Turning off auto-refreshing web pages

Posted by Pierre Igot in: Technology
October 2nd, 2003 • 9:44 pm

There’s little that I find more annoying on the web sites that I read than those pages that have some kind of automatic refresh setting that forces my browser to automatically reload them at regular intervals.

Either the interval is too short for me and it interrupts me in the middle of reading the page, or the reloading process takes too long and consumes too much bandwidth, causing network performance problems in other applications such as Mail — or simply forcing me to stop the refresh process manually so that I can get another web site to load faster.

Typical culprits include the MacCentral.com web site, which I tend to avoid precisely for that very reason, and the Google News web pages (the US one and the French one, which I both check regularly).

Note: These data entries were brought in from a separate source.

(* ===== verification/AmigaRequests.v ===== *)
(** * AmigaRequests: what the file system asks can be sent

    A file system whose heap is well typed (AmigaTypes) only sends messages that
    the encoder takes and that fit the buffers of the network, unless a path or
    a chunk of data of its client is too long. *)

From S2P Require Import Prelude Wire Messages CString Format Transport Peer AmigaFs AmigaActions.
From S2P Require Import AmigaSafety AmigaTypes AmigaLink.

(** ** Requests that fit *)

(** Paths and data have the sizes of the protocol. *)
Definition brief (m : rl_msg) : Prop :=
  match body m with
  | open_handle_request path _ => wf_string path
  | write_file_request _ data => wf_array data ∧ na_length data <= 4096
  | _ => True
  end.

#[export] Instance brief_dec m : Decision (brief m).
Proof. unfold brief, wf_string, wf_array. destruct (body m); apply _. Defined.

Lemma open_request_ok path mode q :
  brief (RL_MSG_INIT (open_handle_request path mode) q) → is_u32 mode → is_u32 q →
  msg_ok (RL_MSG_INIT (open_handle_request path mode) q).
Proof.
  intros Hp Hm Hq. split; [by split|]. unfold wire_length. cbn [body RL_MSG_INIT body_bytes].
  unfold str_bytes. destruct Hp as [_ Hp]. llen.
Qed.
Lemma close_request_ok id q : is_u32 id → is_u32 q → msg_ok (RL_MSG_INIT (close_handle_request id) q).
Proof.
  intros Hi Hq. split; [by split|]. unfold wire_length. cbn [body RL_MSG_INIT body_bytes]. llen.
Qed.
Lemma read_request_ok id hi lo n q :
  is_u32 id → is_u32 hi → is_u32 lo → is_u32 n → is_u32 q →
  msg_ok (RL_MSG_INIT (read_file_request id hi lo n) q).
Proof.
  intros. split; [by split|]. unfold wire_length. cbn [body RL_MSG_INIT body_bytes]. llen.
Qed.
Lemma find_next_request_ok id reset q :
  is_u32 id → is_byte reset → is_u32 q → msg_ok (RL_MSG_INIT (find_next_file_request id reset) q).
Proof.
  intros. split; [by split|]. unfold wire_length. cbn [body RL_MSG_INIT body_bytes]. llen.
Qed.
Lemma write_request_ok id data q :
  brief (RL_MSG_INIT (write_file_request id data) q) → is_u32 id → is_u32 q →
  msg_ok (RL_MSG_INIT (write_file_request id data) q).
Proof.
  intros [Hd Hn] Hi Hq. cbn [body RL_MSG_INIT] in Hn.
  split; [by split|]. unfold wire_length. cbn [body RL_MSG_INIT body_bytes].
  destruct (array_contents_wf _ Hd) as [_ Hl]. unfold arr_bytes. llen.
Qed.

Section Requests.
Context `{HHost : Host} `{HPool : Pool}.
#[local] Existing Instance log_link.
Implicit Types (t : fsys (list rl_msg)).

(** What a step sends, if anything, can be sent when it is brief. *)
Definition asks_well t t' : Prop :=
  fs_peer t' = fs_peer t ∨ ∃ m, fs_peer t' = fs_peer t ++ [m] ∧ (brief m → msg_ok m).

Lemma max_u32 n : is_u32 n → is_u32 (Z.max n 4096).
Proof. unfold is_u32. lia. Qed.

Lemma get_op_number l a op :
  get_op l a = Some op → Forall (λ op, is_u32 (request_seqno op)) l → is_u32 (request_seqno op).
Proof.
  intros H Hl. induction Hl as [|o l Ho Hl IH]; [done|]. cbn in H.
  destruct (op_addr o =? a); [by injection H as <-|by apply IH].
Qed.
Lemma update_number l a f :
  (∀ op, is_u32 (request_seqno op) → is_u32 (request_seqno (f op))) →
  Forall (λ op, is_u32 (request_seqno op)) l →
  Forall (λ op, is_u32 (request_seqno op)) (update_op l a f).
Proof.
  intros Hf Hl. apply Forall_forall. rewrite Forall_forall in Hl.
  intros op [H|(o & H & ->)]%update_op_In; auto.
Qed.

(** The numbers of a request come from the heap. *)
Ltac number :=
  first
    [ eapply get_op_number; [eassumption|numbers]
    | apply u32_range | apply max_u32; number | assumption
    | apply fo_seqno; assumption
    | match goal with H : wf_body (open_handle_answer _ _ _) |- _ => exact (proj1 H) end
    | eapply ch_id, fo_handles; eassumption
    | eapply ch_size, fo_handles; eassumption
    | eapply (λ h H, proj1 (ch_offset h H)), fo_handles; eassumption
    | eapply (λ h H, proj2 (ch_offset h H)), fo_handles; eassumption
    | by split ]
with numbers :=
  first
    [ apply fo_ops; assumption
    | apply Forall_cons; split; [number|numbers]
    | apply update_number; [intros; number|numbers]
    | constructor ].
Ltac sendable :=
  repeat match goal with
    | H : <[_ := _]> _ !! _ = Some _ |- _ => apply lookup_insert_Some in H as [[_ <-]|[_ H]]
    end;
  cbn [handle_id offset_hi offset_lo set_offset set_buffer set_flags];
  first
    [ apply open_request_ok; [assumption|by split|number]
    | apply close_request_ok; number
    | apply read_request_ok; number
    | apply find_next_request_ok; [number|by repeat case_match|number]
    | apply write_request_ok; [assumption|number|number] ].
Ltac ask_step Hpend :=
  match goal with
  | |- ∀ t', None = Some t' → _ => by intros
  | |- ∀ t', Some ?t0 = Some t' → _ =>
      apply for_this_value; unfold asks_well; fields;
      first [ left; reflexivity
            | right; eexists; split; [reflexivity|]; intros Hbrief; sendable ]
  | |- ∀ t', match ?x with _ => _ end = Some t' → _ => split_on x
  end; fields.

Definition asks (h : action (P := list rl_msg)) : Prop :=
  ∀ pk t t', pending t = [] → fsys_ok t → h t pk = Some t' → asks_well t t'.

Ltac asking :=
  intros pk t t' Hpend Hok; revert t'; unfold_handler; fields; repeat ask_step Hpend.

Lemma findinput_asks : asks action_findinput.
Proof. asking. Qed.
Lemma findoutput_asks : asks action_findoutput.
Proof. asking. Qed.
Lemma locate_asks : asks action_locate_object.
Proof. asking. Qed.
Lemma free_lock_asks : asks action_free_lock.
Proof. asking. Qed.
Lemma end_asks : asks action_end.
Proof. asking. Qed.
Lemma copy_dir_asks : asks action_copy_dir.
Proof. asking. Qed.
Lemma parent_asks : asks action_parent.
Proof. asking. Qed.
Lemma examine_object_asks : asks action_examine_object.
Proof. asking. Qed.
Lemma examine_next_asks : asks action_examine_next.
Proof. asking. Qed.
Lemma read_asks : asks action_read.
Proof. asking. Qed.
Lemma write_asks : asks action_write.
Proof. asking. Qed.
Lemma seek_asks : asks action_seek.
Proof. asking. Qed.
Lemma disk_info_asks : asks action_disk_info.
Proof. asking. Qed.
Lemma info_asks : asks action_info.
Proof. asking. Qed.

#[local] Hint Resolve findinput_asks findoutput_asks locate_asks free_lock_asks end_asks
  copy_dir_asks parent_asks examine_object_asks examine_next_asks read_asks write_asks seek_asks
  disk_info_asks info_asks : asks.
#[local] Hint Extern 3 (asks _) => asking : asks.

Lemma table_asks :
  Forall (λ h, match h with Some h => asks h | None => True end) packet_handlers_range_1.
Proof.
  unfold packet_handlers_range_1. repeat (apply Forall_cons; split; [cbv beta iota; auto with asks|]).
  constructor.
Qed.

Lemma packet_handler_asks type :
  match packet_handler (P := list rl_msg) type with Some h => asks h | None => True end.
Proof.
  unfold packet_handler.
  repeat match goal with |- context [if ?b then _ else _] => destruct b end;
    cbv beta iota; auto with asks.
  destruct (packet_handlers_range_1 !! Z.to_nat type) as [h|] eqn:E; [|exact I].
  apply (Forall_lookup_1 _ _ _ _ table_asks E).
Qed.

Lemma process_fs_packet_asks : asks process_fs_packet.
Proof.
  intros pk t t' Hpend Hok. unfold process_fs_packet.
  destruct (packets t !! pk) as [p|]; [|done]. cbn [mbind option_bind].
  pose proof (packet_handler_asks (dp_Type p)) as H.
  destruct (packet_handler (dp_Type p)) as [h|]; [by apply H|].
  revert t'. unfold answer_packet, set_result, reply_to_packet. fields.
  repeat ask_step Hpend.
Qed.

(** *** Answers *)
Lemma callback_asks t msg op :
  pending t = [op] → fsys_ok t → wf_body (body msg) →
  ∀ t', run_callback (callback op) t op msg = Some t' → asks_well t t'.
Proof.
  intros Hpend Hok Hm.
  assert (Hop : is_u32 (request_seqno op)).
  { pose proof (fo_ops _ Hok) as H. rewrite Hpend, Forall_singleton in H. done. }
  destruct (callback op); cbn [run_callback]; unfold_completion; fields; repeat ask_step Hpend.
Qed.

Lemma network_message_asks t msg t' op :
  pending t = [op] → fsys_ok t → wf_body (body msg) →
  rl_amigafs_process_network_message t msg = Some (t', 0) → asks_well t t'.
Proof.
  intros Hpend Hok Hm [H|[H _]]%(complete_cases _ _ _ op); [|by left|done].
  by eapply callback_asks.
Qed.

(** Brief messages that a step sends can be sent. *)
Lemma asks_well_sent t t' out :
  asks_well t t' → fs_peer t' = fs_peer t ++ out → Forall brief out → Forall msg_ok out.
Proof.
  intros [E|(m & E & H)]; rewrite E.
  - rewrite <- (app_nil_r (fs_peer t)) at 1. intros <-%app_inv_head. constructor.
  - intros <-%app_inv_head. rewrite !Forall_singleton. done.
Qed.
End Requests.
(* ===== verification/AmigaContract.v ===== *)
(** * AmigaContract: what keeps the file system inside its memory

    What clients and the controller owe the file system: packets whose operands
    exist, left in place until they are answered, and answers that fit.  Under
    this contract no step is undefined, and the heap stays well typed; an answer
    to a read that is longer by one byte is written behind the read buffer. *)

From S2P Require Import Prelude Wire Messages CString Format Transport Peer FileServer.
From S2P Require Import AmigaFs AmigaActions AmigaMount AmigaSafety AmigaIo AmigaSession.
From S2P Require Import AmigaTypes AmigaDir AmigaLocks AmigaLink AmigaRequests Names.

Definition ACTION_LOCATE_OBJECT : Z := 8.
Definition ACTION_EXAMINE_OBJECT : Z := 23.
Definition ACTION_DISK_INFO : Z := 25.
Definition ACTION_INFO : Z := 26.

Section Contract.
Context `{HHost : Host} `{HPool : Pool} {P : Type} `{Link : PeerLink P}.
Implicit Types (s : fsys P) (op : rl_pending_operation) (p : DosPacket).

(** ** The contract *)

(** A name with the length in front, as AmigaDOS passes it. *)
Definition bstr_at (m : gmap Z Z) (a : Z) : Prop :=
  ∃ name, m !! a = Some (Z.of_nat (length name)) ∧ mem_read m (a + 1) (length name) = Some name ∧
    no_nul name ∧ (length name ≤ 107)%nat.

(** A name that ends in a null byte. *)
Definition cstring_at (m : gmap Z Z) (a : Z) : Prop :=
  ∃ text, cstr_at (pointer_to m a) = Some text ∧ (length text ≤ 255)%nat.

Definition live s (lock : Z) : Prop := is_Some (locks s !! lock).

(** The operands that the types of packets have: locks that were given out and
    not freed, names, and memory of the client. *)
Record operands s p : Prop := {
  op_file : dp_Type p = ACTION_FINDINPUT ∨ dp_Type p = ACTION_FINDOUTPUT →
    cstring_at (mem s) (BCPL_CAST (dp_Arg3 p) + 1) ∧ is_Some (fhs s !! BCPL_CAST (dp_Arg1 p));
  op_object : dp_Type p = ACTION_LOCATE_OBJECT → bstr_at (mem s) (BCPL_CAST (dp_Arg2 p));
  op_maybe_lock : dp_Type p ∈ [ACTION_LOCATE_OBJECT; ACTION_FREE_LOCK; ACTION_COPY_DIR;
      ACTION_EXAMINE_OBJECT; ACTION_INFO] →
    BCPL_CAST (dp_Arg1 p) = 0 ∨ live s (BCPL_CAST (dp_Arg1 p));
  op_lock : dp_Type p ∈ [ACTION_PARENT; ACTION_EXAMINE_NEXT] → live s (BCPL_CAST (dp_Arg1 p));
  op_fib : dp_Type p ∈ [ACTION_EXAMINE_OBJECT; ACTION_EXAMINE_NEXT] →
    is_Some (fibs s !! BCPL_CAST (dp_Arg2 p));
  op_info : dp_Type p = ACTION_INFO → is_Some (infos s !! BCPL_CAST (dp_Arg2 p));
  op_disk_info : dp_Type p = ACTION_DISK_INFO → is_Some (infos s !! BCPL_CAST (dp_Arg1 p));
  op_handle : dp_Type p ∈ [ACTION_READ; ACTION_WRITE; ACTION_SEEK; ACTION_END] →
    live s (dp_Arg1 p);
  op_read : dp_Type p = ACTION_READ → allocated (mem s) (dp_Arg2 p) (u32 (dp_Arg3 p));
  op_write : dp_Type p = ACTION_WRITE →
    0 <= dp_Arg3 p ∧ allocated (mem s) (dp_Arg2 p) (dp_Arg3 p)
}.

(** What a read still has to deliver. *)
Definition bytes_left op p : Z :=
  match detail op with
  | D_read destination => u32 (u32 (dp_Arg3 p) - u32 (destination - dp_Arg2 p))
  | _ => 0
  end.

(** A client sends a packet that is not already under way.  To locate the root
    takes memory for a lock: the error path reads a variable that was never
    assigned. *)
Definition packet_ok s (pk : Z) p : Prop :=
  pk ∉ pending_packets s ∧ operands s p ∧
  (dp_Type p = ACTION_LOCATE_OBJECT →
   normalize_object_path s RL_AMIGA_PATH_MAX (BCPL_CAST (dp_Arg1 p)) (BCPL_CAST (dp_Arg2 p)) =
     Some [] → is_Some (pool_alloc (used s))).

(** The controller sends messages that can be decoded; the operands of the packet
    that a message completes are still there, and what a read gets beyond its
    length fits the buffer of the handle. *)
Definition message_ok s (msg : rl_msg) : Prop :=
  wf_msg msg ∧
  ∀ op p, find_pending_op s msg = Some op → packets s !! input_packet op = Some p →
    operands s p ∧
    ∀ data, body msg = read_file_answer data → na_length data <= bytes_left op p + 4096.

Definition event_ok s (e : event) : Prop :=
  match e with
  | ev_packet pk p => packet_ok s pk p
  | ev_message msg => message_ok s msg
  end.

I wish there were a way to turn this auto-refresh thing off for all web sites, just like there is a feature for blocking pop-up windows. But as far as I can tell, there isn’t.

Anything that takes control away from the user/reader is bad. I can imagine that there are situations where you would want to have an auto-refreshing behavior, but this should be optional, and the user should be able to turn it on or off.

This kind of attitude assumes that I am too dumb, as a reader, to know that if I loaded the page two hours ago, its content is probably no longer up-to-date. It’s insulting.